Marx Biography

Small Traits of Marx’s Great Character

by Franzisca Kugelmann

Abstract


Source: Marx Engels On Literature and Art, Progress Publishers, 1976;
Transcribed: by Andy Blunden.


Marx’s taste was most refined in poetry as well as in science and the imitative arts. He was extraordinarily well-read and had a remarkable memory. He shared my father’s enthusiasm for the great poets of classical Greece, Shakespeare and Goethe; Chamisso and Ruckert were also among his favourites. He would quote Chamisso’s touching poetry The Beggar and His Dog. He admired Ruckert’s art in writing and especially his masterly translation of Hariri’s Maqamas, which are incomparable in their originality. Years later Marx presented it to my mother in remembrance of that time.

Marx was remarkably gifted for languages. Besides English, he knew French so well that he himself translated Capital into French, [Marx did not translate Book I of Capital into French, but carefully edited J. Roy’s translation, with which he was not satisfied] and his knowledge of Greek, Latin, Spanish and Russian was so good that he could translate from them at sight. He learned Russian by himself “as a diversion” when he was suffering from carbuncles.

He was of the opinion that Turgenev wonderfully renders the peculiarities of the Russian soul in its veiled Slavonic sensitivity. Lemontov’s descriptions, he thought, were hardly to be excelled and seldom equalled.

His favourite among the Spaniards was Calderón. He had several of his works with him and often read us parts of them. ...

In our flat there was a large room with five windows which we called the hall and where we used to play music. Friends of the house called it Olympus because of the busts of Greek gods around the walls. Throned above them all was Zeus Otricolus.

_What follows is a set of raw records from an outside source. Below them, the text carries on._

Lemma random_base_range limit g :
  2 < limit -> 2 <= fst (random_base limit g) <= limit.
Proof.
  intros Hl. unfold random_base.
  destruct (Z.leb_spec limit 2) as [E|E]; [lia|].
  pose proof (fill_limbs_nonneg (Z.to_nat ((Z.log2 limit + 1 + 63) / 64)) 0 g
                ltac:(lia)) as Hf.
  destruct (fill_limbs _ 0 g) as [a g']. simpl in Hf. simpl.
  assert (Ha : 0 <= (if a <=? 1 then a + 2 else a)) by (destruct (a <=? 1); lia).
  pose proof (Z.rem_bound_pos _ (limit - 1) Ha ltac:(lia)). lia.
Qed.

Lemma mulmod_mod x n : 0 <= x -> 0 < n -> mulmod x x n = (x * x) mod n.
Proof. intros. unfold mulmod. apply Z.rem_mod_nonneg; nia. Qed.

(** The squaring loop finds n - 1 when the chain of a holds it at an index
    the loop still has to visit. *)
Lemma square_loop_true n a d s fuel : forall r x,
  0 < n -> 0 <= d -> 1 <= r ->
  x = a ^ (d * 2 ^ (r - 1)) mod n ->
  (exists r', r <= r' < s /\ a ^ (d * 2 ^ r') mod n = n - 1) ->
  s - r <= Z.of_nat fuel ->
  square_loop fuel r s x n = true.
Proof.
  induction fuel as [|fuel IH]; intros r x Hn Hd Hr Hx [r' [Hr' H]] Hf.
  - simpl in Hf. lia.
  - cbn [square_loop].
    destruct (Z.ltb_spec r s) as [E|E]; [|lia].
    assert (Hx' : mulmod x x n = a ^ (d * 2 ^ r) mod n).
    { assert (0 <= x) by (subst x; apply Z.mod_pos_bound; lia).
      rewrite mulmod_mod by lia.
      subst x. rewrite <- Z.mul_mod by lia.
      rewrite <- pow_two_succ by lia.
      replace (r - 1 + 1) with r by lia. reflexivity. }
    destruct (Z.eqb_spec (mulmod x x n) (n - 1)) as [E1|E1]; [reflexivity|].
    apply IH; try lia.
    + rewrite Hx'. replace (r + 1 - 1) with r by lia. reflexivity.
    + exists r'. split; [|exact H].
      assert (r' <> r) by (intros ->; congruence). lia.
Qed.
Lemma quoteJSONChars_decode (s1 s2 r1 r2 : string) :
  (quoteJSONChars s1 ++ String doubleQuote r1
   = quoteJSONChars s2 ++ String doubleQuote r2)%string ->
  s1 = s2 /\ r1 = r2.
Proof.
  revert s2. induction s1 as [|c1 s1 IH]; intros [|c2 s2]; simpl; intros H.
  - inversion H. auto.
  - symmetry in H. rewrite string_app_assoc in H.
    now apply quoteJSONChar_not_quote in H.
  - rewrite string_app_assoc in H. now apply quoteJSONChar_not_quote in H.
  - rewrite !string_app_assoc in H.
    apply quoteJSONChar_decode in H as [-> H].
    apply IH in H as [-> ->]. auto.
Qed.

Lemma quoteJSONString_decode (s1 s2 r1 r2 : string) :
  (quoteJSONString s1 ++ r1 = quoteJSONString s2 ++ r2)%string ->
  s1 = s2 /\ r1 = r2.
Proof.
  unfold quoteJSONString. simpl. intros H. inversion H as [H'].
  rewrite !string_app_assoc in H'. simpl in H'.
  now apply quoteJSONChars_decode in H'.
Qed.

Lemma joinElements_cons (s : string) (l : list string) :
  joinElements (s :: l)
  = (quoteJSONString s
     ++ match l with [] => EmptyString | _ => "," ++ joinElements l end)%string.
Proof.
  destruct l; simpl; [|reflexivity].
  unfold quoteJSONString. simpl. f_equal.
  induction (quoteJSONChars s ++ String doubleQuote EmptyString)%string
    as [|c t IH]; simpl; [reflexivity|now rewrite <- IH].
Qed.

Lemma joinElements_decode (l1 l2 : list string) :
  (joinElements l1 ++ "]" = joinElements l2 ++ "]")%string -> l1 = l2.
Proof.
  revert l2. induction l1 as [|s1 l1 IH]; intros [|s2 l2] H.
  - reflexivity.
  - exfalso. rewrite joinElements_cons in H. simpl in H. inversion H.
  - exfalso. rewrite joinElements_cons in H. simpl in H. inversion H.
  - rewrite !joinElements_cons, !string_app_assoc in H.
    apply quoteJSONString_decode in H as [-> H]. f_equal.
    destruct l1 as [|a1 l1], l2 as [|a2 l2]; simpl in H;
      try reflexivity; try discriminate.
    inversion H as [H']. now apply IH.
Qed.

Lemma JSON_stringify_inj (l1 l2 : list string) :
  JSON_stringify l1 = JSON_stringify l2 -> l1 = l2.
Proof.
  unfold JSON_stringify. simpl. intros H. inversion H as [H'].
  now apply joinElements_decode.
Qed.

Lemma JSON_stringify_differs (l1 l2 : list string) :
  negb (String.eqb (JSON_stringify l1) (JSON_stringify l2)) = true
  <-> l1 <> l2.
Proof.
  rewrite negb_true_iff, String.eqb_neq. split.
  - intros H E. apply H. now rewrite E.
  - intros H E. apply H. now apply JSON_stringify_inj.
Qed.

(** ** [updateTaskAsAdmin] *)

Lemma bind_findById {B : Type} (id : string) (k : option Task.t -> Async B)
    (w : World) :
  (x <- TaskRepo.findById id ;; k x) w = k (TaskRepo.lookup w id) w.
Proof. reflexivity. Qed.

Lemma bind_update {B : Type} (id : string) (patch : TaskPatch.t)
    (k : option Task.t -> Async B) (w : World) (d : TaskDoc.t) :
  JsMap.get id (taskDocs w) = Some d ->
  let d' := TaskRepo.applyPatch patch (clock w) d in
  (x <- TaskRepo.update id patch ;; k x) w
  = k (Some (TaskRepo.mapDocumentToTask id d'))
      (setTaskDocs (JsMap.set id d' (taskDocs w)) w).
Proof.
  intros H d'. unfold bind, TaskRepo.update. rewrite H. reflexivity.
Qed.

Lemma logsTypes_ret {A : Type} (r : A) : logsTypes (ret r) r [].
Proof.
  intros w. exists w, []. split; [reflexivity|].
  split; [now rewrite app_nil_r|repeat split].
Qed.

Lemma logsTypes_createActivity (taskId : string) (type : ActivityType)
    (message actorUserId : string) :
  logsTypes (createActivity taskId type message actorUserId ;;; ret tt) tt
            [type].
Proof.
  intros w. do 2 eexists. split; [reflexivity|]. repeat split.
Qed.

Lemma logsTypes_when (b : bool) (taskId : string) (type : ActivityType)
    (message actorUserId : string) :
  logsTypes (when b (createActivity taskId type message actorUserId)) tt
            (if b then [type] else []).
Proof.
  destruct b; simpl; [apply logsTypes_createActivity|apply logsTypes_ret].
Qed.

Lemma logsTypes_optional {X : Type} (o : option X) (f : X -> Async unit)
    (g : X -> list ActivityType) :
  (forall x, logsTypes (f x) tt (g x)) ->
  logsTypes (match o with Some x => f x | None => ret tt end) tt
            (match o with Some x => g x | None => [] end).
Proof.
  intros H. destruct o; [apply H|apply logsTypes_ret].
Qed.

Lemma logsTypes_seq {A B : Type} (c : Async A) (k : Async B) (a : A) (r : B)
    (t1 t2 : list ActivityType) :
  logsTypes c a t1 -> logsTypes k r t2 ->
  logsTypes (c ;;; k) r (t1 ++ t2).
Proof.
  intros H1 H2 w. destruct (H1 w) as (w1 & l1 & E1 & A1 & T1 & D1 & M1).
  destruct (H2 w1) as (w2 & l2 & E2 & A2 & T2 & D2 & M2).
  exists w2, (l1 ++ l2)%list. unfold bind. rewrite E1, E2.
  split; [reflexivity|]. split; [|split; [|split]].
  - rewrite A2, A1. now rewrite app_assoc.
  - rewrite map_app. now rewrite T1, T2.
  - congruence.
  - congruence.
Qed.

Lemma emitted_app (w w' : World) (l : list Activity.t) :
  activities w' = (activities w ++ l)%list -> emitted w w' = l.
Proof.
  intros H. unfold emitted. rewrite H, skipn_app, skipn_all, Nat.sub_diag.
  reflexivity.
Qed.
Lemma register_all_invalid valid_pin (r : gmap string yaml) (errs : list (string * FieldError))
    (rest : list (gmap string yaml)) (switches : list nat) (w : World) :
  model_validate py_repr as_int as_str r = Raise (ValidationError errs) →
  register_all valid_pin py_repr as_int as_str (r :: rest) switches w
  = (Raise (ValidationError errs), w).
Proof.
  intros H. cbn [register_all]. rewrite run_bind. unfold register.
  rewrite run_bind. unfold lift. by rewrite H.
Qed.

End ValidationFacts.

(** C9. A record whose [initial_state] is not the name of a
    [SwitchPosition] member, or whose [event_edge] is not the name of an
    [EventEdge] member, does not validate: [model_validate] raises a
    [ValidationError] with an entry for that field whose message ends
    with the list of the accepted names, and the registration loop stops
    at that record without constructing a switch for it. *)
Theorem invalid_enum_token_rejected valid_pin py_repr as_int as_str
    (r : gmap string yaml) (v : yaml)
    (rest : list (gmap string yaml)) (switches : list nat) (w : World) :
  (r !! "initial_state" = Some v → (∀ p, v ≠ YStr (SwitchPosition_name p)) →
   ∃ errs pre,
     model_validate py_repr as_int as_str r = Raise (ValidationError errs)
     ∧ ("initial_state",
        ValueErrorIn (pre ++ py_list_str py_repr ["TURN"; "STRAIGHT"])) ∈ errs
     ∧ register_all valid_pin py_repr as_int as_str (r :: rest) switches w
       = (Raise (ValidationError errs), w))
  ∧ (r !! "event_edge" = Some v → (∀ e, v ≠ YStr (EventEdge_name e)) →
     ∃ errs pre,
       model_validate py_repr as_int as_str r = Raise (ValidationError errs)
       ∧ ("event_edge",
          ValueErrorIn (pre ++ py_list_str py_repr ["FALLING"; "RISING"; "BOTH"])) ∈ errs
       ∧ register_all valid_pin py_repr as_int as_str (r :: rest) switches w
         = (Raise (ValidationError errs), w)).
Proof.
  split; intros Hl Hv.
  - assert (("initial_state",
             ValueErrorIn (("Error validating switch position " ++ py_repr v
                            ++ ". Valid switch positions are: ")
                           ++ py_list_str py_repr ["TURN"; "STRAIGHT"]))
            ∈ validation_errors py_repr as_int as_str r) as Hin.
    { unfold validation_errors. rewrite Hl. unfold field_validated at 1.
      unfold validate_switch_position.
      rewrite (SwitchPosition_getitem_None v Hv). cbn [field_errors].
      apply elem_of_app. left. apply list_elem_of_singleton.
      by rewrite !append_assoc. }
    pose proof (model_validate_field_error _ _ _ _ _ _ Hin) as Hr.
    eexists _, _. split; [exact Hr |]. split; [exact Hin |].
    by apply register_all_invalid.
  - assert (("event_edge",
             ValueErrorIn (("Error validating event edge " ++ py_repr v
                            ++ ". Valid event edges are: ")
                           ++ py_list_str py_repr ["FALLING"; "RISING"; "BOTH"]))
            ∈ validation_errors py_repr as_int as_str r) as Hin.
    { unfold validation_errors. rewrite Hl. unfold field_validated at 2.
      unfold validate_event_edge.
      rewrite (EventEdge_getitem_None v Hv). cbn [field_errors].
      apply elem_of_app. right. apply elem_of_app. right.
      apply elem_of_app. left. apply list_elem_of_singleton.
      by rewrite !append_assoc. }
    pose proof (model_validate_field_error _ _ _ _ _ _ Hin) as Hr.
    eexists _, _. split; [exact Hr |]. split; [exact Hin |].
    by apply register_all_invalid.
Qed.
(** The database after a request, and after a sequence of requests. *)
Definition exec (math : Math) (cfg : Settings) (auth : Auth) (req : Request) (db : DB) : DB :=
  snd (serve math cfg auth req db).

Definition run (math : Math) (cfg : Settings) (auth : Auth) (reqs : list Request) (db : DB) : DB :=
  fold_left (fun db req => exec math cfg auth req db) reqs db.

(** ** The answer of a route

    FastAPI renders what a handler returns as JSON with [allow_nan=False]:
    after the handler has run, [json.dumps] raises a ValueError on a float
    that is NaN or infinite, and the request is answered with a 500. *)
Definition json_float (x : float) : bool := is_finite x.

Definition json_Location (l : Location.t) : bool :=
  json_float (Location.latitude l) && json_float (Location.longitude l).

Definition json_PickupRequest (p : PickupRequest.t) : bool :=
  json_Location (Pickup.location p)
  && json_float (Pickup.estimated_cost p)
  && match Pickup.actual_cost p with Some cost => json_float cost | None => true end
  && json_float (Pickup.distance_km p)
  && forallb (fun entry => json_float (PriceHistoryEntry.actual_cost entry))
       (Pickup.price_history p).

Definition json_Driver (d : Driver.t) : bool :=
  match Driver.current_location d with Some l => json_Location l | None => true end.

Definition json_compliant (response : Response) : bool :=
  match response with
  | PickupResponse pickup => json_PickupRequest pickup
  | DriverResponse driver => json_Driver driver
  | RatingResponse _ => true
  end.

Definition render (response : Response) : Result Response :=
  if json_compliant response then Ok response
  else Raise (ValueError "Out of range float values are not JSON compliant").

(** What the client is answered: the route, then the rendering of what it
    returned. *)
Definition respond (math : Math) (cfg : Settings) (auth : Auth) (req : Request) : M Response :=
  response <- serve math cfg auth req ;;
  lift (render response).

(** ** Requests served concurrently

    A handler is a coroutine.  It runs alone up to an [await] on a database
    operation; the operation itself is atomic; before the handler resumes,
    the event loop may run other handlers up to their next [await].  A task
    is a handler cut at its awaits. *)
Inductive Task (A : Type) : Type :=
| Return (a : A)
| Fail (e : Exn)
| Await (B : Type) (op : M B) (k : B -> Task A).

Arguments Return {A} a.
Arguments Fail {A} e.
Arguments Await {A B} op k.

(** A task served alone, from its first await to its end. *)
Fixpoint run_task {A : Type} (t : Task A) (db : DB) : Result A * DB :=
  match t with
  | Return a => (Ok a, db)
  | Fail e => (Raise e, db)
  | Await op k =>
      match op db with
      | (Ok b, db') => run_task (k b) db'
      | (Raise e, db') => (Raise e, db')
      end
  end.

My father thought Marx greatly resembled the last mentioned and many people agreed with him. Both had a powerful head with abundant hair, a magnificent thoughtful brow, an authoritative and yet kind expression. Marx’s calm yet warm and lively nature, knowing no absent-mindedness or excitement, my father thought, also made him resemble his Olympian favourites. He liked to quote Marx’s pertinent answer to the reproach that “the gods of the classics are eternal rest without any passions.” On the contrary, Marx said, they were eternal passion without any unrest. My father could get very irritated when expressing his opinion of those who tried to drag Marx into the agitation of their political party undertakings. He wanted Marx, like the Olympian father of the gods and of men, only to flash his lightning into the world and occasionally hurl his thunder against it but not to waste his precious time in everyday agitation.